Robert Solow once referred to the law and economics scholar Richard Posner as writing books the way the rest of us breathe. Andrew Leigh seems to be in this category with his output apparently accelerating on top of his no doubt gruelling schedule as an MP, not to mention being a father of three.
Anyway, I’ve not yet read his latest but I did go to the Melbourne launch of his book where he lavished the breadth of his learning on his audience. I would have liked a somewhat greater awareness of the foibles of what Hayek called scientism in his speech.

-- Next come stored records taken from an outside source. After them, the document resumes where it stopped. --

(** What [get_commands] reads from its surroundings. *)
Record Env : Type := mkEnv {
  Parameters : list string;            (* args.getv_all<opt3::Parameter>() *)
  hasPendingDataSTDIN : bool;
  cin : list string;                   (* the lines of standard input *)
  scriptfiles : list string;           (* Global.scriptfiles *)
  file_exists : string -> bool;        (* file::exists *)
  PATH_resolve : string -> string;     (* pathvar.resolve(filename, {".txt"}) *)
  file_read : string -> option (list string)
                                       (* the lines of file::read, None when
                                          the stream failed *)
}.

(** [commands.emplace_back(ln)] when [ln] is not empty. *)
Definition emplace_nonempty (commands : list string) (ln : string)
  : list string :=
  if empty ln then commands else (commands ++ [ln])%list.

(** [read_script_file]; the warnings go to [std::cerr]. *)
Definition read_script_file (env : Env) (filename : string) : list string :=
  let filename :=
    if file_exists env filename then filename else PATH_resolve env filename in
  if negb (file_exists env filename) then []
  else
    match file_read env filename with
    | Some lines =>
        fold_left
          (fun commands lnbuf => emplace_nonempty commands (strip_line lnbuf "#;"))
          lines []
    | None => []
    end.

(** [get_commands]; the feedback lines go to [std::cout] and [std::cerr]. *)
Definition get_commands (env : Env) : list string :=
  let commands := Parameters env in
  let commands :=
    if hasPendingDataSTDIN env then
      fold_left
        (fun commands ln =>
           emplace_nonempty commands (strip_line ln no_comment_chars))
        (cin env) commands
    else commands in
  fold_left
    (fun commands file =>
       match read_script_file env file with
       | [] => commands
       | script_commands =>
           fold_left (fun commands command => (commands ++ [command])%list)
                     script_commands commands
       end)
    (scriptfiles env) commands.





End utils.

(** ** The driver: the end of [main] *)

Module driver.

(** The fields of [Global] the end of [main] reads. *)
Record Globals : Type := mkGlobals {
  hostname : string;
  port : string;
  password : string;
  allowBlankPassword : bool;
  force_interactive : bool
}.

Record Process : Type := mkProcess {
  session : rcon.World;        (* the socket as the session sees it *)
  Global_socket : Z;           (* Global.socket *)
  connect_answer : option Z    (* what net::connect returns; None when it
                                  throws *)
}.

Definition IO := M Process.

(** A call into [rcon.hpp]. *)
Definition lift {A} (m : rcon.IO A) : IO A :=
  fun w =>
    match m (session w) with
    | Ret a s => Ret a (mkProcess s (Global_socket w) (connect_answer w))
    | Throw e s => Throw e (mkProcess s (Global_socket w) (connect_answer w))
    | Block s => Block (mkProcess s (Global_socket w) (connect_answer w))
    end.

(** [Global.socket = net::connect(host, port)]. *)
Definition connect (host port_ : string) : IO unit :=
  fun w =>
    match connect_answer w with
    | Some sd => Ret tt (mkProcess (session w) sd (connect_answer w))
    | None => Throw (connection_exception "net::connect()" "Connection Failed.") w
    end.

Section Main.

(** [mode::commandline] and [mode::interactive] of [net/mode.hpp], which
    is not among the sources: any code at all. *)
Variable mode_commandline : list string -> IO unit.
Variable mode_interactive : Z -> IO unit.

(** [main] from the connection of the socket to [return 0]. *)
Definition main_body (Global : Globals) (commands : list string) : IO Z :=
  connect (hostname Global) (port Global) ;;
  sd <- (fun w => Ret (Global_socket w) w) ;;
  let connected := negb (sd =? net.SOCKET_ERROR) in
  if negb connected then
    throw (connection_exception "main()" "Socket descriptor was set to an error value.")
  else if negb (allowBlankPassword Global) && utils.empty (password Global) then
    throw (make_exception "Password cannot be blank!")
  else
    authenticated <- lift (rcon.authenticate (password Global)) ;;
    if authenticated then
      let hasCommands := negb (match commands with [] => true | _ => false end) in
      (if hasCommands then mode_commandline commands else ret tt) ;;
      (if negb hasCommands || force_interactive Global
       then mode_interactive sd else ret tt) ;;
      ret 0
    else throw badpass_exception.

(** [main] with its handlers: every exception ends in [return 1]. *)
Definition main (Global : Globals) (commands : list string)
  : Process -> outcome Process Z :=
  fun w =>
    match main_body Global commands w with
    | Ret code w' => Ret code w'
    | Throw _ w' => Ret 1 w'
    | Block w' => Block w'
    end.

End Main.

End driver.

(** ** Sending: [net::send_packet]

    The loop is the same in [net/net.hpp], [ARRCON/net.hpp] and
    [RCON/net.hpp]. *)

Module tx.

(** What one [send] finds: room for some bytes in the socket's buffer, or
    an error ([send] returns -1). *)
Inductive tx_event : Type :=
| Room (n : nat)
| Fail.

Record Line : Type := mkLine {
  script : list tx_event;   (* what the successive sends find *)
  wire : list Z             (* the bytes the socket has taken, in order *)
}.

(** [send(sd, buf, len, 0)] when it finds [ev]: the return value and the
    bytes taken from [buf]. *)
Definition send (ev : tx_event) (buf : list Z) (len : Z) : Z * list Z :=
  match ev with
  | Room n =>
      let r := Z.min (Z.of_nat n) len in
      (r, firstn (Z.to_nat r) buf)
  | Fail => (-1, [])
  end.
(** [UA_Server_getNamespaceByName] *)
Definition UA_Server_getNamespaceByName (server : UA_Server) (namespaceUri : UA_String)
  : M (UA_StatusCode * option nat * UA_Server) :=
  getNamespaceByName server namespaceUri.

(** [UA_Server_getNamespaceByIndex] *)
Definition UA_Server_getNamespaceByIndex (server : UA_Server) (namespaceIndex : nat)
  : M (UA_StatusCode * option UA_String * UA_Server) :=
  getNamespaceByIndex server namespaceIndex.

(** ** Iterating over the children of a node *)

Inductive UA_NodeId :=
| UA_NODEID_NUMERIC (nsIndex : Z) (identifier : Z)
| UA_NODEID_STRING (nsIndex : Z) (identifier : string).

Record UA_ExpandedNodeId := {
  nodeId : UA_NodeId;
  namespaceUri : UA_String;
  serverIndex : Z
}.

Record UA_ReferenceDescription := {
  referenceTypeId : UA_NodeId;
  isForward : bool;
  rd_nodeId : UA_ExpandedNodeId          (* references[i].nodeId *)
}.

Record UA_BrowseResult := {
  statusCode : UA_StatusCode;
  references : list UA_ReferenceDescription
}.

(** Modelled from the spec: [UA_ExpandedNodeId_isLocal] belongs to the types
    library, which is not part of this file; "the local-only filter"
    (section 4.J): a node of this server has server index 0. *)
Definition UA_ExpandedNodeId_isLocal (n : UA_ExpandedNodeId) : bool :=
  (serverIndex n =? 0)%Z.

Section ForEachChild.
(** The state behind the [void *handle] of the user callback. *)
Context {Handle : Type}.

(** [UA_NodeIteratorCallback]: child, isInverse, reference type, handle; the
    status and the state behind the handle afterwards. *)
Definition UA_NodeIteratorCallback : Type :=
  UA_NodeId → bool → UA_NodeId → Handle → UA_StatusCode * Handle.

Randomised controlled trials definitely have some very worthwhile things to offer policy making and Andrew’s speech makes that case compellingly. I also endorse his support for randomisation as a modus operandi – not just for all singing, all-dancing RCTs costing hundreds of thousands of dollars by academics, but also for every day randomisation in the way that’s proposed in the Lean Start-up and practised by the most successful IT firms like Google and Amazon.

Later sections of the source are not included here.